------ Supplied records

(** * Cane & Camera portfolio scripts: gallery loader and lightbox carousel

    A shallow embedding of [assets/js/gallery.js] and of the lightbox
    closure of [assets/js/documentaries.js].

    Conventions of the embedding.
    - A JavaScript string is a [string] of bytes; the string builtins
      ([toLowerCase], [trim], [split], [parseInt], [replace]) are written
      out over that type, with case mapping and white space taken on the
      ASCII range.
    - An optional JSON field is an [option string]; [x || d] on such a field
      takes [d] when the field is absent or the empty string.
    - Module-scoped [let] variables of a closure become the fields of a
      state record, and every function of the closure a state transformer.
    - A JavaScript number holding an index or a count is a [Z]; a width
      read by [parseInt] is taken below [2^53], where a number holds
      every integer exactly.
    - [localeCompare] orders by the collation of the host: the loader is
      written over the comparison the host provides, of which only a
      total ordering is assumed. *)

From Stdlib Require Import ZArith Ascii String DecimalString DecimalN.
From stdpp Require Import base tactics option list sorting strings gmap.

Local Open Scope string_scope.
Local Open Scope list_scope.
Local Open Scope Z_scope.

(** ** JavaScript string builtins *)

Module Js.

(** Truthiness of a possibly absent string: [undefined] and the empty
    string are falsy. *)
Definition truthy (o : option string) : bool :=
  match o with
  | Some (String _ _) => true
  | _ => false
  end.

(** [o || d] *)
Definition orElse (o : option string) (d : string) : string :=
  match o with
  | Some (String c r) => String c r
  | _ => d
  end.

Definition lowerChar (c : ascii) : ascii :=
  let n := nat_of_ascii c in
  if (Nat.leb 65 n && Nat.leb n 90)%bool then ascii_of_nat (n + 32) else c.

(** [s.toLowerCase()] *)
Fixpoint toLowerCase (s : string) : string :=
  match s with
  | EmptyString => EmptyString
  | String c r => String (lowerChar c) (toLowerCase r)
  end.

(** White space as matched by [\s] and stripped by [trim]:
    TAB, LF, VT, FF, CR and SPACE. *)
Definition isSpace (c : ascii) : bool :=
  let n := nat_of_ascii c in
  ((Nat.leb 9 n && Nat.leb n 13) || Nat.eqb n 32)%bool.

Fixpoint trimStart (s : string) : string :=
  match s with
  | String c r => if isSpace c then trimStart r else s
  | EmptyString => EmptyString
  end.

(** Strips trailing white space: a character is kept when something
    non-blank follows it or it is itself non-blank. *)
Fixpoint trimEnd (s : string) : string :=
  match s with
  | EmptyString => EmptyString
  | String c r =>
      match trimEnd r with
      | EmptyString => if isSpace c then EmptyString else String c EmptyString
      | r' => String c r'
      end
  end.

(** [s.trim()] *)
Definition trim (s : string) : string := trimEnd (trimStart s).

(** [String(n)] of a non-negative integer: its decimal digits. *)
Definition decimal (n : N) : string := NilZero.string_of_uint (N.to_uint n).

(** [s.split(sep)] with a one-character separator. *)
Fixpoint splitChar (sep : ascii) (s : string) : list string :=
  match s with
  | EmptyString => [EmptyString]
  | String c r =>
      if Ascii.eqb c sep then EmptyString :: splitChar sep r
      else match splitChar sep r with
           | h :: t => String c h :: t
           | [] => [String c EmptyString]
           end
  end.

(** [s.split(/\s+/)]: a maximal run of white space is one separator;
    [inSep] records that the previous character belonged to such a run. *)
Fixpoint splitSpacesFrom (inSep : bool) (s : string) : list string :=
  match s with
  | EmptyString => [EmptyString]
  | String c r =>
      if isSpace c then
        if inSep then splitSpacesFrom true r
        else EmptyString :: splitSpacesFrom true r
      else match splitSpacesFrom false r with
           | h :: t => String c h :: t
           | [] => [String c EmptyString]
           end
  end.

Definition splitSpaces (s : string) : list string := splitSpacesFrom false s.

Definition digitValue (c : ascii) : option Z :=
  let n := nat_of_ascii c in
  if (Nat.leb 48 n && Nat.leb n 57)%bool then Some (Z.of_nat n - 48) else None.

(** The digits read so far are [acc] ([None] before the first digit);
    parsing stops at the first character that is not a digit. *)
Fixpoint parseDigits (acc : option Z) (s : string) : option Z :=
  match s with
  | EmptyString => acc
  | String c r =>
      match digitValue c with
      | Some d => parseDigits (Some (default 0 acc * 10 + d)) r
      | None => acc
      end
  end.

(** [parseInt(s, 10)] on a string; [None] stands for NaN.  Leading white
    space is skipped, one sign is accepted, then the longest run of
    digits is read. *)
Definition parseInt (s : string) : option Z :=
  match trimStart s with
  | String c r =>
      if Ascii.eqb c "-" then Z.opp <$> parseDigits None r
      else if Ascii.eqb c "+" then parseDigits None r
      else parseDigits None (String c r)
  | EmptyString => None
  end.

(** [parseInt(x, 10)] on a value that may be [undefined]: the argument is
    first converted to the string [undefined], which has no digits. *)
Definition parseIntOpt (x : option string) : option Z :=
  match x with
  | Some s => parseInt s
  | None => None
  end.

(** [Array.prototype.sort(cmp)]: a stable sort.  [insertBy] puts [x] in
    front of the first element it does not have to follow. *)
Section Sort.
Context {A : Type} (cmp : A -> A -> comparison).

Fixpoint insertBy (x : A) (l : list A) : list A :=
  match l with
  | [] => [x]
  | y :: r =>
      match cmp x y with
      | Gt => y :: insertBy x r
      | _ => x :: y :: r
      end
  end.

Definition sortBy (l : list A) : list A := foldr insertBy [] l.
End Sort.

End Js.

(** ** Statements that update a state and may throw *)

Inductive Completion (A : Type) :=
| Normal (a : A)
| Throw (msg : string).
Arguments Normal {A} a.
Arguments Throw {A} msg.

(** A computation over a state [S]: the state it leaves and how it
    completed.  A thrown error skips the rest of the computation and keeps
    the state reached so far. *)
Definition Eff (S A : Type) : Type := S -> S * Completion A.

Definition throw {S A} (msg : string) : Eff S A := fun st => (st, Throw msg).
Definition modify {S} (f : S -> S) : Eff S unit := fun st => (f st, Normal tt).
Definition gets {S A} (f : S -> A) : Eff S A := fun st => (st, Normal (f st)).

#[export] Instance Eff_ret {S} : MRet (Eff S) :=
  fun A (a : A) st => (st, Normal a).
#[export] Instance Eff_bind {S} : MBind (Eff S) :=
  fun A B (k : A -> Eff S B) (m : Eff S A) st =>
    match m st with
    | (st', Normal a) => k a st'
    | (st', Throw e) => (st', Throw e)
    end.

(** An event listener: the handler runs, and an error it throws is
    reported by the browser and otherwise dropped. *)
Definition listener {S} (h : Eff S unit) (st : S) : S := fst (h st).
(** Payloads that are not shaped like the envelope: a top-level sequence
    [[{"id": 1}]] and a mapping whose [Response] is null. *)
Definition sequence_payload : json := JList [JDict [("id", JInt 1)]].

Definition null_response : json := JDict [("Response", JNull)].

(** A sequence of mappings below a key: [{"x": [{"a": 1}, {"b": 2}]}], and a
    sequence of sequences: [{"r": [[1, 2], [3]]}]. *)
Definition sequence_of_mappings : json :=
  JDict [("x", JList [JDict [("a", JInt 1)]; JDict [("b", JInt 2)]])].

Definition sequence_of_sequences : json :=
  JDict [("r", JList [JList [JInt 1; JInt 2]; JList [JInt 3]])].

(** ** Auxiliary facts: positions, merging, strings *)

Section map_positions.
Context {A B : Type}.
Implicit Types (f g : nat → A → B) (l : list A).

Lemma map_positions_ext f g i l :
  Forall (λ x, ∀ j, f j x = g j x) l →
  Spec.map_positions f i l = Spec.map_positions g i l.
Proof.
  intros Hl. revert i.
  induction Hl as [|x l Hx _ IH]; intros i; simpl; [done|].
  by rewrite Hx, IH.
Qed.

Lemma map_positions_fmap {C} (h : B → C) f i l :
  h <$> Spec.map_positions f i l = Spec.map_positions (λ j x, h (f j x)) i l.
Proof. revert i. induction l as [|x l IH]; intros i; simpl; [done|]. by rewrite IH. Qed.

Lemma map_positions_const (h : A → B) i l :
  Spec.map_positions (λ _, h) i l = h <$> l.
Proof. revert i. induction l as [|x l IH]; intros i; simpl; [done|]. by rewrite IH. Qed.

Lemma Forall_map_positions (Q : B → Prop) f i l :
  Forall (λ x, ∀ j, Q (f j x)) l → Forall Q (Spec.map_positions f i l).
Proof.
  intros Hl. revert i.
  induction Hl as [|x l Hx _ IH]; intros i; simpl; constructor; auto.
Qed.
End map_positions.

Section merging.
Implicit Types (acc m : gmap string json) (ms : list (gmap string json)).

Lemma merge_into_Forall (P : string → json → Prop) acc ms :
  map_Forall P acc → Forall (map_Forall P) ms →
  map_Forall P (foldl Spec.merge_into acc ms).
Proof.
  intros Hacc Hms. revert acc Hacc.
  induction Hms as [|m ms Hm _ IH]; intros acc Hacc; simpl; [done|].
  apply IH. by apply map_Forall_union_2.
Qed.

Lemma merge_into_dom acc ms :
  dom (foldl Spec.merge_into acc ms) = dom acc ∪ ⋃ (dom <$> ms).
Proof.
  revert acc. induction ms as [|m ms IH]; intros acc; simpl.
  - by rewrite (right_id_L ∅ (∪)).
  - rewrite IH. unfold Spec.merge_into.
    rewrite dom_union_L, (assoc_L (∪)).
    f_equal. apply (comm_L (∪)).
Qed.

End merging.

Lemma list_to_set_concat (ks : list (list string)) :
  list_to_set (C := gset string) (concat ks) = ⋃ (list_to_set <$> ks).
Proof.
  induction ks as [|k ks IH]; simpl; [done|].
  by rewrite list_to_set_app_L, IH.
Qed.

Lemma size_list_to_set_le (l : list string) :
  size (list_to_set (C := gset string) l) ≤ length l.
Proof.
  induction l as [|x l IH].
  - by rewrite list_to_set_nil, size_empty.
  - rewrite list_to_set_cons, size_union_alt, size_singleton. simpl.
    pose proof (subseteq_size (list_to_set l ∖ {[x]}) (list_to_set (C := gset string) l)
                  (subseteq_difference_l _ _ _ (reflexivity _))).
    lia.
Qed.

Lemma dict_key_spec pk sep k : Core.dict_key pk sep k = Spec.map_path pk sep k.
Proof. by destruct pk. Qed.

Lemma list_key_spec pk i : Core.list_key pk i = Spec.seq_path pk i.
Proof. by destruct pk. Qed.

Lemma length_concat_sum (ks : list (list string)) :
  length (concat ks) = sum_list (length <$> ks).
Proof.
  induction ks as [|k ks IH]; simpl; [done|].
  by rewrite length_app, IH.
Qed.

(** ** [Core.flatten] computes the specified recursion *)

Section core_loops.
Variables (parent_key sep : string).

(** The two [for] loops of [flatten], as folds over the flattened
    children. *)
Lemma flatten_dict_fold d :
  Core.flatten (JDict d) parent_key sep =
  foldl Core.update ∅
    ((λ kv : string * json,
        Core.flatten kv.2 (Core.dict_key parent_key sep kv.1) sep) <$> d).
Proof.
  cbn [Core.flatten]. generalize (∅ : gmap string json).
  induction d as [|[k v] d IH]; intros items; simpl; [done|]. apply IH.
Qed.

Lemma flatten_list_fold l :
  Core.flatten (JList l) parent_key sep =
  foldl Core.update ∅
    (Spec.map_positions
       (λ i v, Core.flatten v (Core.list_key parent_key i) sep) 1 l).
Proof.
  cbn [Core.flatten]. generalize (∅ : gmap string json). generalize 1.
  induction l as [|v l IH]; intros i items; simpl; [done|]. apply IH.
Qed.
End core_loops.

Lemma flatten_eq_spec o :
  ∀ parent_key sep,
    Core.flatten o parent_key sep = Spec.flatten_spec o parent_key sep.
Proof.
  induction o as [| | | | |l IH|d IH] using json_nested_ind;
    intros parent_key sep; try reflexivity.
  - rewrite flatten_list_fold. cbn [Spec.flatten_spec]. f_equal.
    apply map_positions_ext. eapply Forall_impl; [exact IH|].
    intros v Hv i. cbn beta. by rewrite Hv, list_key_spec.
  - rewrite flatten_dict_fold. cbn [Spec.flatten_spec]. f_equal.
    apply Forall_fmap_ext. eapply Forall_impl; [exact IH|].
    intros [k v] Hv. cbn beta. cbn [fst snd] in *. by rewrite Hv, dict_key_spec.
Qed.

Lemma email_recurse_eq_flatten o :
  ∀ parent_key, Email._recurse o parent_key = Core.flatten o parent_key ".".
Proof.
  induction o as [| | | | |l IH|d IH] using json_nested_ind;
    intros parent_key; try reflexivity.
  - cbn [Email._recurse Core.flatten].
    generalize (∅ : gmap string json). generalize 1.
    induction IH as [|v l Hv _ IHl]; intros i items; [done|].
    cbn zeta. rewrite Hv. apply IHl.
  - cbn [Email._recurse Core.flatten].
    generalize (∅ : gmap string json).
    induction IH as [|[k v] d Hv _ IHd]; intros items; [done|].
    cbn zeta. cbn [snd] in Hv. rewrite Hv. apply IHd.
Qed.

(** Claim C4: [flatten] of src/core/flatten.py follows the specified
    recursion.  It agrees, on every value, path prefix and separator, with
    [Spec.flatten_spec], which descends into a mapping with the path
    [pathPrefix + separator + k] (just [k] for an empty prefix), into a
    sequence with [pathPrefix + "_" + i] at the 1-based position [i] ([i]
    alone for an empty prefix), and records [accumulator[pathPrefix] = value]
    for anything else; empty mappings and empty sequences give no keys. *)
Theorem flatten_follows_spec :
  (∀ value pathPrefix separator,
     Core.flatten value pathPrefix separator
     = Spec.flatten_spec value pathPrefix separator)
  ∧ (∀ pathPrefix separator, Core.flatten (JDict []) pathPrefix separator = ∅)
  ∧ (∀ pathPrefix separator, Core.flatten (JList []) pathPrefix separator = ∅).
Proof. split; [apply flatten_eq_spec|]. split; reflexivity. Qed.

(** ** Scalars only, and the number of entries *)

Lemma flatten_spec_scalars o :
  ∀ pk sep,
    map_Forall (λ _ x, is_scalar x = true) (Spec.flatten_spec o pk sep).
Proof.
  induction o as [| | | | |l IH|d IH] using json_nested_ind; intros pk sep;
    try (by apply map_Forall_singleton).
  - cbn [Spec.flatten_spec].
    apply merge_into_Forall; [apply map_Forall_empty|].
    apply Forall_map_positions. eapply Forall_impl; [exact IH|].
    intros v Hv i. apply Hv.
  - cbn [Spec.flatten_spec].
    apply merge_into_Forall; [apply map_Forall_empty|].
    apply Forall_fmap. eapply Forall_impl; [exact IH|].
    intros [k v] Hv. apply Hv.
Qed.
(** * useMutationObserver: a model of the hook and of its life cycle

    The repository is one React hook, [useMutationObserver] in
    [src/index.tsx].  The hook keeps two state cells ([observer], [value]),
    builds a fresh [handleChanges] closure on every render and registers two
    effects: one that creates a [MutationObserver] and stores it in the
    [observer] cell, one that registers the observer held by the render
    against the target and returns a cleanup that disconnects it.

    The development embeds the hook body and the two effects as functions in
    a small state-and-exception monad over an [Instance]: the hook's cells,
    the memory React keeps for the two effects (last dependency arrays, last
    cleanup), the heap of [MutationObserver] objects and the log of calls the
    hook makes to the outside (browser, console, caller's transform).

    The host and the browser are modelled as far as the hook relies on them:
    - a render and its commit are one step: the passive effects of a commit
      are flushed before the next render of the component, and notification
      callbacks run between such steps, never inside one;
    - in a commit the cleanups of the effects whose dependencies changed run
      first, then the bodies of those effects in the order of the source;
      dependency arrays are compared element by element, by identity;
    - a state setter writes the cell and schedules a render; the next render
      reads the cell; given a function, the setter takes it for an updater
      and writes what the function returns on the content of the cell;
    - the browser delivers a batch only to an observer that is registered
      against a node, and [disconnect] drops every registration of the
      observer together with its undelivered records;
    - what [observe] accepts is left to the browser: it is a parameter of
      the development ([Browser]);
    - the caller's transform is a function that returns; the handles are
      used by the hook alone. *)

From stdpp Require Import gmap strings list fin_maps.
Lemma find_app (A : Type) (p : A -> bool) (l1 l2 : list A) :
  find p (l1 ++ l2)
  = match find p l1 with Some x => Some x | None => find p l2 end.
Proof.
  induction l1 as [|x l1 IH]; simpl; auto. now destruct (p x).
Qed.

(** The dictionary comprehension gives every identifier the last file of
    the listing that bears it. *)
Lemma file_dict_get (fl : list File) (d : Py.dict File) (k : str) :
  Py.dict_get (fold_left (fun d f => Py.dict_set d (stem f) f) fl d) k
  = match find (fun f => Py.eqb (stem f) k) (rev fl) with
    | Some f => Some f
    | None => Py.dict_get d k
    end.
Proof.
  revert d; induction fl as [|f fl IH]; intros d; simpl; auto.
  rewrite IH, find_app, dict_get_set. simpl.
  destruct (find (fun f0 => Py.eqb (stem f0) k) (rev fl)); auto.
  now destruct (Py.eqb (stem f) k).
Qed.

Lemma file_dict_nodup (fl : list File) (d : Py.dict File) :
  NoDup (map fst d) ->
  NoDup (map fst (fold_left (fun d f => Py.dict_set d (stem f) f) fl d)).
Proof.
  revert d; induction fl as [|f fl IH]; intros d H; simpl; auto.
  apply IH. now apply dict_set_nodup.
Qed.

------------

▶ [Brief]
Return, unchanged, the run of lines above that opens with the line containing "observer together with" and closes with the line containing "Lemma find_app (A". Include both.

▶ [Solved exercise]
      observer together with its undelivered records;
    - what [observe] accepts is left to the browser: it is a parameter of
      the development ([Browser]);
    - the caller's transform is a function that returns; the handles are
      used by the hook alone. *)

From stdpp Require Import gmap strings list fin_maps.
Lemma find_app (A : Type) (p : A -> bool) (l1 l2 : list A) :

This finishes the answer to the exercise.